9. Shortly after Stowe Highlands informed the individual owners of its plan to submit a new
application on their behalf, several owners informed Stowe Highlands that they did not and
would not give their consent or permission to Stowe Highlands to submit an application on their
behalf. See Record Exs. 5-7.
10. On May 17, 2007 Stowe Highlands submitted another amendment application to the
Stowe Zoning Administrator, claiming authority on behalf of all Stowe Club owners to have the
entire development converted from a Resort PUD to a PRD. A copy of this application and
supporting documents is included in the Record as Ex. 9. The application cover letter explains
that “Stowe Highlands is now filing this new application on behalf of all the owners of the Stowe
Club Property as their agent pursuant to Twelfth Supplement to Declaration.” Id.

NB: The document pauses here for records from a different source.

Lemma type3_spec w d hdr type3 frame prev w' out r : wf w -> handleType3 w d hdr type3 frame prev = (w', out, r) ->
  wf w' /\ (refused (Header.SessionID hdr) w w' r \/ set_up (Header.SessionID hdr) prev type3 frame d w w' r).
Proof.
  intros Hw. set (id := Header.SessionID hdr). unfold handleType3. fold id.
  destruct (Get w id) as [s|] eqn:Hs; [|intros [= <- <- <-]; split; [done|left; apply refused_refl]].
  pose proof (Ntlm.DecodeAuthenticate_safe type3) as Hsafe.
  destruct (Ntlm.DecodeAuthenticate type3) as [auth|e|] eqn:Hauth; [|intros [= <- <- <-]; split; [done|left; apply refused_refl]|done].
  match goal with |- context [match ?x with Some _ => _ | None => failAuth _ _ _ _ end] => set (who := x) end.
  assert (Hwho : forall u g, who = Some (u, g) ->
    (g = true /\ u = guestSystemUser (nobody d) /\ guest_admitted auth) \/ (g = false /\ find_user (Ntlm.UserName auth) = Some u)).
  { unfold who. destruct (find_user _) as [u0|] eqn:Hf; [intros u g [= <- <-]; by right|]. destruct (_ && hasGuestShare h) eqn:Hg; [|done].
    intros u g [= <- <-]. left. apply andb_prop in Hg as [Ha Hg]. do 4 (split; [done|]). apply orb_prop in Ha as [Ha|Ha]; [left; by apply bool_decide_eq_true in Ha|by right]. }
  clearbody who. destruct who as [[u g]|].
  2: { intros H. destruct (failAuth_spec w d hdr UnknownUser) as [o Ho]. rewrite Ho in H. injection H as <- <- <-. split; [done|]. left. apply refused_refl. }
  specialize (Hwho u g eq_refl). change (if dialect =? _ then _ else _) with (folded s frame). set (s1 := set_preauth s (folded s frame)).
  assert (HID : ID s1 = id) by (by apply Get_Some in Hs as [_ [? _]%(wf_keys _ Hw)]).
  assert (Hin : ID s1 ∈ SessionTable.byID (table w)) by (rewrite HID; by apply Get_Some in Hs as [? _]).
  assert (Hw1 : wf (put w s1)) by by apply wf_put.
  assert (Hg1 : forall i, Get (put w s1) i = if bool_decide (i = id) then Some s1 else Get w i) by (intros i; by rewrite Get_put, HID).
  assert (Hcomplete : forall keys w2, complete (put w s1) d hdr prev s1 u g keys = (w2, out, r) ->
    ((g = true /\ u = guestSystemUser (nobody d) /\ guest_admitted auth /\ keys = (SigningKey s, S2CCipherKey s, C2SCipherKey s, ApplicationKey s)) \/
     (g = false /\ exists key, user_proved s auth type3 u key /\ keys = deriveKeys s1 key)) -> wf w2 /\ set_up id prev type3 frame d w w2 r).
  { intros [[[sk s2c] c2s] app] w2 H Hwhy.
    destruct (complete_spec (put w s1) d hdr prev s1 u g sk s2c c2s app Hw1 Hin) as (w3 & full & Hc & Hw3 & Hget & Hoth & Hprev).
    rewrite Hc in H. injection H as <- <- <-. split; [done|]. exists s, auth, u, g, (sk, s2c, c2s, app).
    assert (HIDs : ID s = id) by exact HID. do 2 (split; [done|]). split; [by rewrite HIDs|].
    rewrite HID in Hget, Hoth. cbv zeta. fold s1. split; [done|]. split; [|split; [|done]].
    - intros i Hi1 Hi2. rewrite Hoth, Hg1 by congruence. by rewrite bool_decide_eq_false_2.
    - intros Hne. destruct Hprev as [Hp|(_ & Hp & Hm)]; [left|by right]. rewrite Hp. rewrite Get_put by done.
      change (ID (set_identity s1 u g sk s2c c2s app)) with (ID s1). by rewrite HID, bool_decide_eq_false_2, Hg1, bool_decide_eq_false_2 by done. }
  assert (Hrefuse : forall cause w2, failAuth (put w s1) d hdr cause = (w2, out, r) -> wf w2 /\ refused id w w2 r).
  { intros cause w2 H. destruct (failAuth_refused w (put w s1) d hdr id cause out r) with (w2 := w2) as [-> Hr]; try done.
    right. by exists s, (folded s frame). }
  destruct Hwho as [(-> & Hu & Hadm)|[-> Hf]].
  - intros H. apply Hcomplete in H as [Hw2 Hup]; [split; [done|by right]|]. left. by split_and!.
  - destruct (Ntlm.VerifyNTLMv2 _ _ _ _ _ _ _) as [sbk|] eqn:Hv; [|intros H; apply Hrefuse in H as [? ?]; split; [done|by left]].
    pose proof (verifyMIC_safe s1 auth type3 (exportedKey auth sbk)). destruct (verifyMIC _ _ _ _) as [[]|e|] eqn:Hm; [|intros H'; apply Hrefuse in H' as [? ?]; split; [done|by left]|done].
    intros H'. apply Hcomplete in H' as [Hw2 Hup]; [split; [done|by right]|]. right. split; [done|]. exists (exportedKey auth sbk). split; [|done].
    apply find_user_spec in Hf as [Hf1 Hf2]. pose proof (verify_spec s1 auth u sbk Hv) as [Hp Hsbk]. do 2 (split; [done|]). split; [done|].
    split; [by rewrite Hsbk|by apply (verifyMIC_spec s1)].
Qed.
(* ===== verification/Async.v ===== *)
(** Asynchronous requests: the table of outstanding CHANGE_NOTIFY and blocking
    LOCK requests of a connection and the CHANGE_NOTIFY handler, from
    [internal/parent/dispatch.go].

    A registration is a pointer shared by the table, the goroutine that waits on
    it and whoever cancels it, so registrations live in a heap of their own.
    Each operation runs under the table's mutex. *)

From S2P Require Import Prelude Smb2 Utf Requests Vfs Norm Frames Dispatch.
Import Smb2.Const.

Module Async.

Record notifyReg := mkReg { r_open : Z; r_status : Z; r_cancelled : bool }.

Definition maxPreCancelled : Z := 256.

(** [heap] holds every registration ever made, [fresh] the next address;
    [running] the goroutines still waiting, with the MessageId each registered
    under. *)
Record asyncTable := mkAsync {
  heap : gmap nat notifyReg; fresh : nat; regs : gmap Z nat; preCancelled : gmap Z Z; nextID : Z; running : gmap nat Z }.

Definition newAsync : asyncTable := mkAsync ∅ 0 ∅ ∅ 0 ∅.

Definition nextAsyncID (t : asyncTable) : asyncTable * Z :=
  let id := (nextID t + 1) mod 2 ^ 64 in (mkAsync (heap t) (fresh t) (regs t) (preCancelled t) id (running t), id).

(** [registerNotify], with the goroutine started for it; a registration starts
    out with STATUS_CANCELLED. *)
Definition registerNotify (t : asyncTable) (msgID : Z) (open : Z) : asyncTable * nat :=
  let i := fresh t in
  match preCancelled t !! msgID with
  | Some status =>
      (mkAsync (<[i := mkReg open status true]> (heap t)) (S i) (regs t) (delete msgID (preCancelled t)) (nextID t)
         (<[i := msgID]> (running t)), i)
  | None =>
      (mkAsync (<[i := mkReg open StatusCancelled false]> (heap t)) (S i) (<[msgID := i]> (regs t)) (preCancelled t) (nextID t)
         (<[i := msgID]> (running t)), i)
  end.

Definition unregisterNotify (t : asyncTable) (msgID : Z) : asyncTable :=
  mkAsync (heap t) (fresh t) (delete msgID (regs t)) (preCancelled t) (nextID t) (running t).

Definition cancel_reg (status : Z) (r : notifyReg) : notifyReg := if r_cancelled r then r else mkReg (r_open r) status true.

Definition cancelNotify (t : asyncTable) (msgID status : Z) : asyncTable * bool :=
  match regs t !! msgID with
  | None =>
      let pre := if Z.of_nat (size (preCancelled t)) <? maxPreCancelled then <[msgID := status]> (preCancelled t) else preCancelled t in
      (mkAsync (heap t) (fresh t) (regs t) pre (nextID t) (running t), false)
  | Some i =>
      match heap t !! i with
      | Some r => if r_cancelled r then (t, false)
                  else (mkAsync (<[i := cancel_reg status r]> (heap t)) (fresh t) (regs t) (preCancelled t) (nextID t) (running t), true)
      | None => (t, false)
      end
  end.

11. In the two months after Stowe Highlands submitted this most recent amendment
application, but before the DRB issued its decision, the DRB received numerous letters from
individual Stowe Club owners, some of whom are Interested Persons in this appeal, expressing
their displeasure with Stowe Highlands’s application and its assertion that it was their agent.4
See Record Exs. 10–19; 21–23. Interested Person Root also filed a memorandum with the DRB,
attacking the legal underpinnings of Stowe Highlands’s assertion of agency status. Record Ex.
24.
12. The DRB issued its decision on July 19, 2007. Record Ex. 25 (“July 19 Decision”). In
the July 19 Decision, the DRB held that Appellant did not have full control over the 236-acre
property because the property had been substantially developed, had infrastructure in place, most
lots had been sold, and many private homes had been built. July 19 Decision at 3. Because the
DRB determined that Zoning Regulations § 2 at ¶¶ 94 and 95 required a PRD or PUD applicant
to control the entire development, so that the DRB could review the entire proposed PRD and
4
A brief, yet representative, letter written by lot owner Merna De Coveny reads: “As a homeowner in the Stowe
Club development, I do not wish to be named on the Application submitted by [Stowe Highlands’s attorney] Harold
B. Stevens. I am not represented by him and have sent him a letter informing him of such.” Record Ex. 14.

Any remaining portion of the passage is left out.